[Saved data entries]
________________________________________

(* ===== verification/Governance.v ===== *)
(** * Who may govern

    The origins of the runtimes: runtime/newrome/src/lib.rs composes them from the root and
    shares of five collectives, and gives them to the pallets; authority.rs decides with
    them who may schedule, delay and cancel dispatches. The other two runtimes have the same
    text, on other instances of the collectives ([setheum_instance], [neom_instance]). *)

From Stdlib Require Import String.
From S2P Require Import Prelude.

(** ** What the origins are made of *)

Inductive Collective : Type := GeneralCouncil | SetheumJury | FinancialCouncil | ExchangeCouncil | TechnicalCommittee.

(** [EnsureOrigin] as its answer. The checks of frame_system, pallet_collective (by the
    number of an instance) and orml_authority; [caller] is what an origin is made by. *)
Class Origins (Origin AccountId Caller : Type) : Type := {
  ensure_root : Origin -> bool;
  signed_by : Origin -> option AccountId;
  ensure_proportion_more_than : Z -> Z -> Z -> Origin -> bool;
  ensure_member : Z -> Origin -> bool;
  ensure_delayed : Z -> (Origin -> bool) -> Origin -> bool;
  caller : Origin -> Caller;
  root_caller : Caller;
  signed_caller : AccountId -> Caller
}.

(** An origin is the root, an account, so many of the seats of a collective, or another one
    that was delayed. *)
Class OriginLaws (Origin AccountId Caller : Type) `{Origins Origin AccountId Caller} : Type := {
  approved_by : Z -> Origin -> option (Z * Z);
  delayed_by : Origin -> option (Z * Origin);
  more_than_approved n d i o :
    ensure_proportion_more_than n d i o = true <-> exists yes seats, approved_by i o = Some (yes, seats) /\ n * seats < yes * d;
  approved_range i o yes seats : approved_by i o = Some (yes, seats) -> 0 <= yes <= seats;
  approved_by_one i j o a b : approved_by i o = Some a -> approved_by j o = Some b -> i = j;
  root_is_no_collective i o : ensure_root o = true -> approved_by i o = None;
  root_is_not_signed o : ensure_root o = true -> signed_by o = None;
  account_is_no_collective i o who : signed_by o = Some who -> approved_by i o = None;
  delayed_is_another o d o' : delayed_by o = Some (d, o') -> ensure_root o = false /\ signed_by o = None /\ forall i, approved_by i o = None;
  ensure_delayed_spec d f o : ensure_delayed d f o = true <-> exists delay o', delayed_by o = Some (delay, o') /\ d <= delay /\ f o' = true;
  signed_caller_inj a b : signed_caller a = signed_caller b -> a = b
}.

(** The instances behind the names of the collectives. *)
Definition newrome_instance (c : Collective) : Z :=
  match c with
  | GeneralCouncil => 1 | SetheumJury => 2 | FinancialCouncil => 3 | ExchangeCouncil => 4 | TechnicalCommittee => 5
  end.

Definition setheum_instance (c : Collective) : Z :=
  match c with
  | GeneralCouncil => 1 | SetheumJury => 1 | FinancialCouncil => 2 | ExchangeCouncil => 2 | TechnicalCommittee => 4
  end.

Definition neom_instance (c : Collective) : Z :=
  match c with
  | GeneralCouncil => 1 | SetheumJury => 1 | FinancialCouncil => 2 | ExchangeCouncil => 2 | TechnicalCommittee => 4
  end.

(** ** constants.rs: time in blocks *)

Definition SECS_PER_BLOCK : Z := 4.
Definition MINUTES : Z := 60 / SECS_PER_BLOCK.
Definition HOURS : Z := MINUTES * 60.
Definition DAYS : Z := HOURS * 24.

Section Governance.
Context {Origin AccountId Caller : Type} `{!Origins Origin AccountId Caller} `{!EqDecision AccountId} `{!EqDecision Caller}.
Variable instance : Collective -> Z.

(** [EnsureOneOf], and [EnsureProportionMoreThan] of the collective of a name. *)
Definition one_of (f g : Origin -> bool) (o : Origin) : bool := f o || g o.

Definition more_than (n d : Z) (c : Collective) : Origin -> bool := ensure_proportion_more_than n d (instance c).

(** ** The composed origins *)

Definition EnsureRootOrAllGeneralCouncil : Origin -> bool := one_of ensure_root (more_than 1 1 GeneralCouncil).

________________________________________

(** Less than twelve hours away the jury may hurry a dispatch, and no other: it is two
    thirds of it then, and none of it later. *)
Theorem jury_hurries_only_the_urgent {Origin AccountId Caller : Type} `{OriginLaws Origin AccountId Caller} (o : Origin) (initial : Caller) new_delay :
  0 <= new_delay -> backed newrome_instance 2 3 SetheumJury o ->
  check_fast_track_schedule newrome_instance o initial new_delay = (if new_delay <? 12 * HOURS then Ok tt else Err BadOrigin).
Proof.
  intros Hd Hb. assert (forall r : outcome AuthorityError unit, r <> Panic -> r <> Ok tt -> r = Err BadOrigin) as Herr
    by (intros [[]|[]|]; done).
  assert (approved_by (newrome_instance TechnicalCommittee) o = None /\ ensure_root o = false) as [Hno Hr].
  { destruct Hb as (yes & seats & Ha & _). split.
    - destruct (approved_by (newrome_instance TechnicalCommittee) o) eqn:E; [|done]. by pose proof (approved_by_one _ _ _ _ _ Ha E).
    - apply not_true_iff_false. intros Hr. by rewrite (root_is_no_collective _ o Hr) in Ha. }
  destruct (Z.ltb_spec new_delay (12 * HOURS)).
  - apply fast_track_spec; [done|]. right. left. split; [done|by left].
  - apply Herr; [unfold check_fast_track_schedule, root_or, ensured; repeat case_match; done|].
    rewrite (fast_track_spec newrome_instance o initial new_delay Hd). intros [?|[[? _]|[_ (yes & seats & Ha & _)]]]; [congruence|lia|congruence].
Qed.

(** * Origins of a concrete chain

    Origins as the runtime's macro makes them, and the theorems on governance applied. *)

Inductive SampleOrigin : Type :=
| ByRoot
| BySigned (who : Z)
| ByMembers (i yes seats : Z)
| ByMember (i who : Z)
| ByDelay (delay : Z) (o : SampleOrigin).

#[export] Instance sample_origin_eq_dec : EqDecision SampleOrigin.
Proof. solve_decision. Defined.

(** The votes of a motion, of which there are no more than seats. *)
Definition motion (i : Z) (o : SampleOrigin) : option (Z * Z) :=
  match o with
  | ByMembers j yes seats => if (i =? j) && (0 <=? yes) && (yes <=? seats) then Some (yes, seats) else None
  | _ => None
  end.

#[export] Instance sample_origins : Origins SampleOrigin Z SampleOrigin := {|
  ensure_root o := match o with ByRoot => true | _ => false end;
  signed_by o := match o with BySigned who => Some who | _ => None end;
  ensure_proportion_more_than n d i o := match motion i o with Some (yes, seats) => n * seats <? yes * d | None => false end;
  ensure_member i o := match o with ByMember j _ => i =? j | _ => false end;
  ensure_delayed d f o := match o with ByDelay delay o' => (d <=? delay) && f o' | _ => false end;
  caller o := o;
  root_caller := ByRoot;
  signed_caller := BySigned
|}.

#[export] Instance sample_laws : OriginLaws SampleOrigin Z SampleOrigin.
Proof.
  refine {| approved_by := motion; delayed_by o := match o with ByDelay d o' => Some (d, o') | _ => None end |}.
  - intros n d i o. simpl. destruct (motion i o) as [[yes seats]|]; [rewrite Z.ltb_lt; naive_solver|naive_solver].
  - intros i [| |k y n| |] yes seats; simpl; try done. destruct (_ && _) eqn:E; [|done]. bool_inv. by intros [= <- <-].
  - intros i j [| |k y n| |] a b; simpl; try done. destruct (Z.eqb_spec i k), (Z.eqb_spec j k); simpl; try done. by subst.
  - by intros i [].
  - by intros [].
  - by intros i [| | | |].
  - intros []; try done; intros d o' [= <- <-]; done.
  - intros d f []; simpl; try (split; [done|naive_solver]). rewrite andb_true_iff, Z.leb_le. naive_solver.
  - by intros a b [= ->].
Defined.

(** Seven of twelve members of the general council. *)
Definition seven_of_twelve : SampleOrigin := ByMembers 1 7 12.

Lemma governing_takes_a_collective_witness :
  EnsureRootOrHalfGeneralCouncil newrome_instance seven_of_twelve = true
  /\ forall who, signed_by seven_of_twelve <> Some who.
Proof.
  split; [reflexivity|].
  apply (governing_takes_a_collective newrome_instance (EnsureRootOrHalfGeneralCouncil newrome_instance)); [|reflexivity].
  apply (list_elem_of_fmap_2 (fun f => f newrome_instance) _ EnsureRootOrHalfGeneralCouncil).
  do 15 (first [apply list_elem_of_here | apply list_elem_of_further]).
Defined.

________________________________________

* [Instructions to follow]: Begin with the line above that has "(* ===== verification/Governance.v ===== *)" and continue through the line that has "approved_by_one i j", setting each one down exactly. Stop there.

* [Answer for the task]:
(* ===== verification/Governance.v ===== *)
(** * Who may govern

    The origins of the runtimes: runtime/newrome/src/lib.rs composes them from the root and
    shares of five collectives, and gives them to the pallets; authority.rs decides with
    them who may schedule, delay and cancel dispatches. The other two runtimes have the same
    text, on other instances of the collectives ([setheum_instance], [neom_instance]). *)

From Stdlib Require Import String.
From S2P Require Import Prelude.

(** ** What the origins are made of *)

Inductive Collective : Type := GeneralCouncil | SetheumJury | FinancialCouncil | ExchangeCouncil | TechnicalCommittee.

(** [EnsureOrigin] as its answer. The checks of frame_system, pallet_collective (by the
    number of an instance) and orml_authority; [caller] is what an origin is made by. *)
Class Origins (Origin AccountId Caller : Type) : Type := {
  ensure_root : Origin -> bool;
  signed_by : Origin -> option AccountId;
  ensure_proportion_more_than : Z -> Z -> Z -> Origin -> bool;
  ensure_member : Z -> Origin -> bool;
  ensure_delayed : Z -> (Origin -> bool) -> Origin -> bool;
  caller : Origin -> Caller;
  root_caller : Caller;
  signed_caller : AccountId -> Caller
}.

(** An origin is the root, an account, so many of the seats of a collective, or another one
    that was delayed. *)
Class OriginLaws (Origin AccountId Caller : Type) `{Origins Origin AccountId Caller} : Type := {
  approved_by : Z -> Origin -> option (Z * Z);
  delayed_by : Origin -> option (Z * Origin);
  more_than_approved n d i o :
    ensure_proportion_more_than n d i o = true <-> exists yes seats, approved_by i o = Some (yes, seats) /\ n * seats < yes * d;
  approved_range i o yes seats : approved_by i o = Some (yes, seats) -> 0 <= yes <= seats;
  approved_by_one i j o a b : approved_by i o = Some a -> approved_by j o = Some b -> i = j;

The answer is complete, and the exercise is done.